-- Exercise data follows --

(** [fscale] falls back to 2048 when the kernel reports 0. *)
Definition decode_loadavg (raw : list byte) : outcome Loadavg :=
  if decide (length raw ≠ 24)%nat then Err (Errorf "vm.loadavg: expected 24 bytes, got %d" [AInt (Z.of_nat (length raw))])
  else
    let l1 := LittleEndian_Uint32 (slice raw 0 4) in
    let l5 := LittleEndian_Uint32 (slice raw 4 8) in
    let l15 := LittleEndian_Uint32 (slice raw 8 12) in
    let fscale := LittleEndian_Uint64 (slice raw 16 24) in
    let fscale := if decide (fscale = 0) then 2048 else fscale in
    Ok {| Load1 := f64_div (f64_of_Z l1) (f64_of_Z fscale);
          Load5 := f64_div (f64_of_Z l5) (f64_of_Z fscale);
          Load15 := f64_div (f64_of_Z l15) (f64_of_Z fscale) |}.

Definition decode_swapusage (raw : list byte) : outcome SwapUsage :=
  if decide (length raw ≠ 32)%nat then Err (Errorf "vm.swapusage: expected 32 bytes, got %d" [AInt (Z.of_nat (length raw))])
  else Ok {| su_Total := LittleEndian_Uint64 (slice raw 0 8);
             su_Avail := LittleEndian_Uint64 (slice raw 8 16);
             su_Used := LittleEndian_Uint64 (slice raw 16 24);
             su_Flags := LittleEndian_Uint64 (slice raw 24 32) |}.

Definition decode_clockinfo (raw : list byte) : outcome Clockinfo :=
  if decide (length raw ≠ 20)%nat then Err (Errorf "kern.clockrate: expected 20 bytes, got %d" [AInt (Z.of_nat (length raw))])
  else Ok {| ci_Hz := i32 (LittleEndian_Uint32 (slice raw 0 4));
             ci_Tick := i32 (LittleEndian_Uint32 (slice raw 4 8));
             ci_Spare := i32 (LittleEndian_Uint32 (slice raw 8 12));
             ci_Profhz := i32 (LittleEndian_Uint32 (slice raw 12 16));
             ci_Stathz := i32 (LittleEndian_Uint32 (slice raw 16 20)) |}.

(** ** Typed getters over a raw reader *)

Section Getters.
Context {S : Type} (getRaw : string → M S (list byte)).

(** [raw, err := GetRaw(name); if err != nil { return zero, err }; decode]. *)
Definition read_as {A} (name : string) (decode : list byte → outcome A) : M S A :=
  raw ← getRaw name; of_outcome (decode raw).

-- Exercise data concluded --

**What this task involves**
Without skipping a line, retype the full listing.

**Reply to the exercise**
(** [fscale] falls back to 2048 when the kernel reports 0. *)
Definition decode_loadavg (raw : list byte) : outcome Loadavg :=
  if decide (length raw ≠ 24)%nat then Err (Errorf "vm.loadavg: expected 24 bytes, got %d" [AInt (Z.of_nat (length raw))])
  else
    let l1 := LittleEndian_Uint32 (slice raw 0 4) in
    let l5 := LittleEndian_Uint32 (slice raw 4 8) in
    let l15 := LittleEndian_Uint32 (slice raw 8 12) in
    let fscale := LittleEndian_Uint64 (slice raw 16 24) in
    let fscale := if decide (fscale = 0) then 2048 else fscale in
    Ok {| Load1 := f64_div (f64_of_Z l1) (f64_of_Z fscale);
          Load5 := f64_div (f64_of_Z l5) (f64_of_Z fscale);
          Load15 := f64_div (f64_of_Z l15) (f64_of_Z fscale) |}.

Definition decode_swapusage (raw : list byte) : outcome SwapUsage :=
  if decide (length raw ≠ 32)%nat then Err (Errorf "vm.swapusage: expected 32 bytes, got %d" [AInt (Z.of_nat (length raw))])
  else Ok {| su_Total := LittleEndian_Uint64 (slice raw 0 8);
             su_Avail := LittleEndian_Uint64 (slice raw 8 16);
             su_Used := LittleEndian_Uint64 (slice raw 16 24);
             su_Flags := LittleEndian_Uint64 (slice raw 24 32) |}.

Definition decode_clockinfo (raw : list byte) : outcome Clockinfo :=
  if decide (length raw ≠ 20)%nat then Err (Errorf "kern.clockrate: expected 20 bytes, got %d" [AInt (Z.of_nat (length raw))])
  else Ok {| ci_Hz := i32 (LittleEndian_Uint32 (slice raw 0 4));
             ci_Tick := i32 (LittleEndian_Uint32 (slice raw 4 8));
             ci_Spare := i32 (LittleEndian_Uint32 (slice raw 8 12));
             ci_Profhz := i32 (LittleEndian_Uint32 (slice raw 12 16));
             ci_Stathz := i32 (LittleEndian_Uint32 (slice raw 16 20)) |}.

(** ** Typed getters over a raw reader *)

Section Getters.
Context {S : Type} (getRaw : string → M S (list byte)).

(** [raw, err := GetRaw(name); if err != nil { return zero, err }; decode]. *)
Definition read_as {A} (name : string) (decode : list byte → outcome A) : M S A :=
  raw ← getRaw name; of_outcome (decode raw).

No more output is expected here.